Bu çevrelerin itirazı, Öcalan’a değil aslında: Kürt halkının kendi kaderini kendisinin tayin edebileceği düşüncesinedir. Çünkü o kader artık sadece neye karşı çıkılacağı değil, ne inşa edileceği üzerinden şekilleniyor.
Bugün Öcalan’a yönelen karalama kampanyaları, özünde bir halkın düşünme kapasitesine, direniş birikimine ve tarih yazma iradesine yönelmiştir. Çünkü ilk kez Kürtler, bir devletin değil, bir paradigmanın öznesi olarak konuşmaya başlamıştır.
Ve bu gerçek, kimilerinin konforunu fazlasıyla rahatsız ediyor.
Bugün Kürt kimliği, artık sadece yaşamak isteyen değil; nasıl yaşanacağını tarif eden bir düzeye ulaşmıştır.

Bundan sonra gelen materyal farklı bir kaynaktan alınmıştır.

(* ===== verification/Pow.v ===== *)
(** * Consensus parameters and proof of work (src/src/consensus/params.h,
    chainparams.cpp, pow.cpp) *)

From stdpp Require Import base numbers list option gmap.
From Stdlib Require Import ZArith Lia ZifyNat ZifyBool.
From Stdlib Require String.
Import String.StringSyntax.
From S2P Require Import Prelude Endian StrEncodings ArithUint256 Compact Transaction Block BlockIndex.
Import Arith256.

(** ** Parameters *)
Inductive DeploymentPos := DEPLOYMENT_TESTDUMMY | DEPLOYMENT_CSV | DEPLOYMENT_SEGWIT.
Record BIP9Deployment := mkDeployment { bit : Z; nStartTime : Z; nTimeout : Z }.
Record Params := mkParams {
  hashGenesisBlock : bytes;
  nSubsidyHalvingInterval : Z;
  BIP34Height : Z;
  BIP34Hash : bytes;
  BIP65Height : Z;
  BIP66Height : Z;
  nRuleChangeActivationThreshold : Z;
  nMinerConfirmationWindow : Z;
  vDeployments : DeploymentPos → BIP9Deployment;
  powLimit : bytes;
  posLimit : bytes;
  fPowAllowMinDifficultyBlocks : bool;
  fPowNoRetargeting : bool;
  fPoSNoRetargeting : option bool;  (* [None]: left uninitialised *)
  nPowTargetSpacing : Z;
  nPowTargetTimespan : Z;
  nMinimumChainWork : bytes;
  defaultAssumeValid : bytes;
  nLastPOWBlock : Z;
  nFirstMPoSBlock : Z;
  nMPoSRewardRecipients : Z;
  nFixUTXOCacheHFHeight : Z }.
Definition DifficultyAdjustmentInterval (params : Params) : Z :=
  Z.quot (nPowTargetTimespan params) (nPowTargetSpacing params).

Definition COINBASE_MATURITY : Z := 500.

Definition main_deployments (d : DeploymentPos) : BIP9Deployment :=
  match d with
  | DEPLOYMENT_TESTDUMMY => mkDeployment 28 1199145601 1230767999
  | DEPLOYMENT_CSV => mkDeployment 0 0 999999999999
  | DEPLOYMENT_SEGWIT => mkDeployment 1 0 999999999999
  end.
Definition CMainParams : Params := {|
  nSubsidyHalvingInterval := 985500;
  BIP34Height := 0;
  BIP34Hash := uint256S (str "0x000018234c5e94f9df19e2f85b6354c0b9eff3d4b4a4a45418bc9712999d1dfc");
  BIP65Height := 0;
  BIP66Height := 0;
  powLimit := uint256S (str "0000ffffffffffffffffffffffffffffffffffffffffffffffffffffffffffff");
  posLimit := uint256S (str "00000000ffffffffffffffffffffffffffffffffffffffffffffffffffffffff");
  nPowTargetTimespan := 2 * 5 * 2016;
  nPowTargetSpacing := 2 * 5;
  fPowAllowMinDifficultyBlocks := false;
  fPowNoRetargeting := false;
  fPoSNoRetargeting := None;
  nRuleChangeActivationThreshold := 1916;
  nMinerConfirmationWindow := 2016;
  vDeployments := main_deployments;
  nMinimumChainWork := uint256S (str "0x00000000000000000000000000000000000000000000000000000000000000c5");
  defaultAssumeValid := uint256S (str "0xbfbbfc2c3be3d4e085082aff2e4e73a4e21dbf6205bc41b84b38ffac0a8bc114");
  hashGenesisBlock := uint256S (str "0x000018234c5e94f9df19e2f85b6354c0b9eff3d4b4a4a45418bc9712999d1dfc");
  nLastPOWBlock := 5000;
  nMPoSRewardRecipients := 10;
  nFirstMPoSBlock := 5000 + 10 + COINBASE_MATURITY;
  nFixUTXOCacheHFHeight := 100000 |}.
Definition CTestNetParams : Params := {|
  nSubsidyHalvingInterval := 985500;
  BIP34Height := 0;
  BIP34Hash := uint256S (str "0x000018234c5e94f9df19e2f85b6354c0b9eff3d4b4a4a45418bc9712999d1dfc");
  BIP65Height := 0;
  BIP66Height := 0;
  powLimit := uint256S (str "0000ffffffffffffffffffffffffffffffffffffffffffffffffffffffffffff");
  posLimit := uint256S (str "0000ffffffffffffffffffffffffffffffffffffffffffffffffffffffffffff");
  nPowTargetTimespan := 16 * 60;
  nPowTargetSpacing := 2 * 64;
  fPowAllowMinDifficultyBlocks := false;
  fPowNoRetargeting := true;
  fPoSNoRetargeting := Some false;
  nRuleChangeActivationThreshold := 1512;
  nMinerConfirmationWindow := 2016;
  vDeployments := main_deployments;
  nMinimumChainWork := uint256S (str "0x00000000000000000000000000000000000000000000000000000000000000c5");
  defaultAssumeValid := uint256S (str "0x39ffa0c5924550db0e75030ff8513c3145d491dff2e17b8e3ea1cea7b4662ff0");
  hashGenesisBlock := uint256S (str "0x000018234c5e94f9df19e2f85b6354c0b9eff3d4b4a4a45418bc9712999d1dfc");
  nLastPOWBlock := 5000;
  nMPoSRewardRecipients := 10;
  nFirstMPoSBlock := 5000 + 10 + COINBASE_MATURITY;
  nFixUTXOCacheHFHeight := 84500 |}.
Definition regtest_deployments (d : DeploymentPos) : BIP9Deployment :=
  match d with
  | DEPLOYMENT_TESTDUMMY => mkDeployment 28 0 999999999999
  | DEPLOYMENT_CSV => mkDeployment 0 0 999999999999
  | DEPLOYMENT_SEGWIT => mkDeployment 1 0 999999999999
  end.
Definition CRegTestParams : Params := {|
  nSubsidyHalvingInterval := 150;
  BIP34Height := 0;
  BIP34Hash := uint256S (str "0x000018234c5e94f9df19e2f85b6354c0b9eff3d4b4a4a45418bc9712999d1dfc");
  BIP65Height := 0;
  BIP66Height := 0;
  powLimit := uint256S (str "7fffffffffffffffffffffffffffffffffffffffffffffffffffffffffffffff");
  posLimit := uint256S (str "7fffffffffffffffffffffffffffffffffffffffffffffffffffffffffffffff");
  nPowTargetTimespan := 16 * 60;
  nPowTargetSpacing := 2 * 64;
  fPowAllowMinDifficultyBlocks := true;
  fPowNoRetargeting := true;
  fPoSNoRetargeting := Some true;
  nRuleChangeActivationThreshold := 108;
  nMinerConfirmationWindow := 144;
  vDeployments := regtest_deployments;
  nMinimumChainWork := uint256S (str "0x00");
  defaultAssumeValid := uint256S (str "0x00");
  hashGenesisBlock := uint256S (str "0x000018234c5e94f9df19e2f85b6354c0b9eff3d4b4a4a45418bc9712999d1dfc");
  nLastPOWBlock := 0x7fffffff;
  nMPoSRewardRecipients := 10;
  nFirstMPoSBlock := 5000;
  nFixUTXOCacheHFHeight := 0 |}.

(** ** pow.cpp *)

(** No entry is proof of stake. *)
Definition Index_IsProofOfStake (n : CBlockIndex) : bool := false.
Definition Index_IsProofOfWork (n : CBlockIndex) : bool := negb (Index_IsProofOfStake n).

Bu düzeyi görmezden gelmek, küçümsemek ya da çarpıtmak; yalnızca fikirsizlik değil, aynı zamanda inkârın yeni versiyonudur.
Artık bu düşünce yalnızca bir kişiye, bir örgüte ya da bir döneme ait değildir. Bu düşünce; bir halkın ortak aklına, kolektif vicdanına ve mücadele hafızasına dönüşmüştür. O yüzden mesele, sadece Öcalan’ın düşüncelerine sahip çıkmak değil; bu düşünceleri karartmaya çalışanlara karşı fikirle, örgütle ve hakikatle direnmek meselesidir.